Racquet #2
We praised the first issue of Racquet for the way it expresed a love for tennis via illustration and some healthy nostalgia, and the recent second edition continues both approaches.
Again the cover sets the visual tone, calmly using a tennis ball for a globe with gold foil annotation (designed by Rodrigo Corral). Almost impossible to do justice by photograph, that shiny gold is set off beautifully by the salmon pink background and vivid green ball. It’s a rich treat of a cover.
There’s more lovely illustration inside; Mads Berg echoes the cover of issue one with this image of Aussie younster Dominic Thiem (above), and Bee Johnson drae this portrait of naomi Osaka (below).

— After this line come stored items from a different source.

(** * Squid SDK: route execution, parameter population and response
      normalisation.

    A shallow embedding of the decisional code of the SDK:
    - the [Squid] class (initialisation gate, transaction-request gate,
      route-parameter population, dispatch on the chain family, balance
      partitioning),
    - the EVM handler's [Utils] (balance validation, gas parameters),
    - the route normaliser [parseRoute].

    JavaScript values are modelled by [JsVal]; plain objects are finite
    maps from property names to values; thrown exceptions are values of
    [Error]; calls to collaborators (HTTP transport, chain-family
    handlers, RPC providers, token contracts) are events of a free monad
    [Prog], interpreted against an arbitrary environment by [run]. *)

From stdpp Require Import gmap strings list fin_maps pretty.

Open Scope string_scope.
Open Scope Z_scope.

#[local] Set Warnings "-clear-no-such-hyp".

(** ** JavaScript values *)

(** Numbers are restricted to integers: nothing below computes with a
    fractional number.  [toString] prints them in decimal, as JavaScript
    does for integers of magnitude below 1e21; no theorem relies on the
    text of a larger number. *)
#[warnings="-register-all"]
Inductive JsVal : Type :=
| JUndefined
| JNull
| JBool (b : bool)
| JNum (n : Z)
| JStr (s : string)
| JObj (o : gmap string JsVal).

Abbreviation JsObj := (gmap string JsVal).

(** [o.k]: a missing property reads as [undefined]. *)
Definition get (o : JsObj) (k : string) : JsVal := default JUndefined (o !! k).

(** [v.k] on an arbitrary value that is neither [undefined] nor [null]:
    primitives have none of the properties read in this code. *)
Definition getProp (v : JsVal) (k : string) : JsVal :=
  match v with
  | JObj o => get o k
  | _ => JUndefined
  end.

(** ToBoolean *)
Definition truthy (v : JsVal) : bool :=
  match v with
  | JUndefined | JNull => false
  | JBool b => b
  | JNum n => negb (n =? 0)
  | JStr s => negb (String.eqb s "")
  | JObj _ => true
  end.

(** [v === s] for a string constant [s]. *)
Definition isStr (v : JsVal) (s : string) : bool :=
  match v with
  | JStr t => String.eqb t s
  | _ => false
  end.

Other visual highlights include a pairing of thirties tennis ace Fred Perry and a skinhead girl wearing one of the polo shirts that now bears his name (above) – a visual opposition we’re all aware of but I don’t think I’ve seen presented so simply before.
The magazine is refreshingly free of standard sports photography; the digital perfection of contemporary indoor tennis photography is very dull, though it does slip in occasionally here. More interesting are Josh Skinner’s collection of shots of damaged tennis courts (above), illustrating a piece about how the US eighties tennis boom (built on the success of John McEnroe and Jimmy Connors) faded.
The typographic playfulness of this story about squash — I guess it’s more than just a tennis title after all — is perfectly pitched too. The text is broken but readable.
Two issues in, Racquet is already a very assured addition to the indie sports magazine shelf.